▶ **Source data**
(** ** Theorems *)

(** A block that is finalised and written reads back as it was: the
    header fields of its type survive, the bytes are those that were written,
    and the checksum the reader computes is the one that was stored. *)
Theorem readblk_syncblk b b1 b2 d d' b0 :
  wf_blk b -> 0 <= b_logh b < 2 ^ 64 -> 0 <= bp_addr (b_bp b) ->
  b_type b ∈ [Tpivot; Tleaf; Tlog; Tdlist; Tarena; Tsuper] ->
  finalize b = Ok b1 -> syncblk b1 d = Ok (b2, d') ->
  let r := stored_blk b1 (b_flag b0) (b_logh b0) (b_logp b0) in
  readblk b0 (b_bp b1) 0 d' = Ok r /\ exists x, blksums r (b_bp b1) = Ok (x, x).
Proof.
  intros W Hlh Had Ht Hf Hs r.
  pose proof (blksums_finalize _ _ (b_flag b0) (b_logh b0) (b_logp b0) W Hf Ht) as (x & Hx).
  split; [|by exists x]. unfold syncblk in Hs.
  destruct (checkflag _ _ _); [|done]. destruct (_ <=? _); [|done]. injection Hs as <- <-.
  pose proof (finalize_inv _ _ Hf) as (h & _ & _ & _ & _ & _ & Ha & _ & _).
  eapply readblk_stored; try done. by rewrite <- Ha, lookup_insert, decide_True by done.
Qed.

(** [readblk] accepts a block whatever its checksum and whatever the
    flags: the test is written [(!flg&GBnochk)], which C parses as
    [(!flg)&GBnochk], and that is always 0.  Corrupted data reaches the
    callers. *)
Theorem readblk_never_checks b bp flg d buf r xh ck :
  pread d (bp_addr bp) = Ok buf ->
  (let! ty := if negb (Z.land flg GBraw =? 0) then Ok Tdat
             else let! t := rd16 buf 0 in Ok (s16 t) in readhdr b buf bp ty) = Ok r ->
  blksums r bp = Ok (xh, ck) ->
  readblk b bp flg d = Ok r.
Proof.
  intros Hp Hh Hs. unfold readblk. rewrite Hp. cbn [rbind].
  bind_inv Hh as ty Et. rewrite Et. cbn [rbind]. rewrite Hh. cbn [rbind]. rewrite Hs. cbn [rbind].
  assert (Hc : (Z.land (cnot flg) GBnochk =? 0) = true) by (unfold cnot; by destruct (flg =? 0)).
  by rewrite Hc.
Qed.

(** ** Witnesses *)

Definition zero_log : list Z := PACK16 Tlog ++ replicate (Z.to_nat (Blksz - 2)) 0.
Definition blk0 : Blk := initblk blkz 0 0 Tlog.

Definition zero_read : Blk :=
  mkBlk Tlog 0 0 0 0 0 0 (mkBptr 0 0 0) (mkBptr 0 nohash (-1)) (b_flag blk0) zero_log.

(** A log block of zeros: the stored hash is 0, the right one is not. *)
Lemma readblk_never_checks_witness :
  exists ck, blksums zero_read (mkBptr 0 0 0) = Ok (0, ck) /\ ck <> 0 /\
    readblk blk0 (mkBptr 0 0 0) 0 {[0 := zero_log]} = Ok zero_read.
Proof.
  exists 3878237832255214895. split; [vm_compute; reflexivity|]. split; [done|].
  apply (readblk_never_checks blk0 (mkBptr 0 0 0) 0 {[0 := zero_log]} zero_log zero_read 0
    3878237832255214895);
    [vm_compute; reflexivity|vm_compute; reflexivity|vm_compute; reflexivity].
Defined.

Lemma readblk_syncblk_witness :
  exists b1 b2 d', finalize blk0 = Ok b1 /\ syncblk b1 ∅ = Ok (b2, d') /\
    readblk blk0 (b_bp b1) 0 d' = Ok (stored_blk b1 (b_flag blk0) (b_logh blk0) (b_logp blk0)).
Proof.
  assert (W : wf_blk blk0).
  { constructor; [exact zlen_zbuf|..]; try done; split; done. }
  assert (H1 : 0 <= b_logh blk0 < 2 ^ 64) by (split; done).
  assert (H2 : 0 <= bp_addr (b_bp blk0)) by done.
  assert (H3 : b_type blk0 ∈ [Tpivot; Tleaf; Tlog; Tdlist; Tarena; Tsuper]).
  { change (b_type blk0) with Tlog. set_unfold. tauto. }
  assert (H4 : b_type blk0 ∈ [Tdat; Tpivot; Tleaf; Tlog; Tdlist; Tarena; Tsuper]).
  { change (b_type blk0) with Tlog. set_unfold. tauto. }
  destruct (finalize_ok blk0) as (b1 & Hf); [exact zlen_zbuf|split; done|done|].
  pose proof (finalize_inv _ _ Hf) as (h & _ & _ & _ & _ & E & Ha & _).
  assert (Hfl : b_flag b1 = setflag (b_flag blk0) (Z.lor Bdirty Bfinal) 0) by by rewrite E.
  clear E. revert W H1 H2 H3 Hf Ha Hfl. generalize blk0. intros b W H1 H2 H3 Hf Ha Hfl.
  assert (Hs : exists b2 d', syncblk b1 ∅ = Ok (b2, d')).
  { unfold syncblk, checkflag. rewrite Ha, Hfl, (proj2 (Z.leb_le _ _) H2). 
    replace (Z.land _ _ =? _) with true; [by eauto|]. symmetry. apply Z.eqb_eq.
    unfold setflag. apply Z.bits_inj'. intros n Hn.
    rewrite Z.land_spec, !Z.lor_spec, Z.bits_0, orb_false_r.
    by destruct (Z.testbit Bfinal n); rewrite ?orb_true_r, ?andb_false_r. }
  destruct Hs as (b2 & d' & Hs). exists b1, b2, d'. split; [done|]. split; [done|].
  pose proof (readblk_syncblk b b1 b2 ∅ d' b W H1 H2 H3 Hf Hs) as [Hr _]. exact Hr.
Defined.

▶ **Your goal**
Go through the entries above and copy each line with "Tdat" in it.

▶ **Solution to this exercise**
  (let! ty := if negb (Z.land flg GBraw =? 0) then Ok Tdat
  assert (H4 : b_type blk0 ∈ [Tdat; Tpivot; Tleaf; Tlog; Tdlist; Tarena; Tsuper]).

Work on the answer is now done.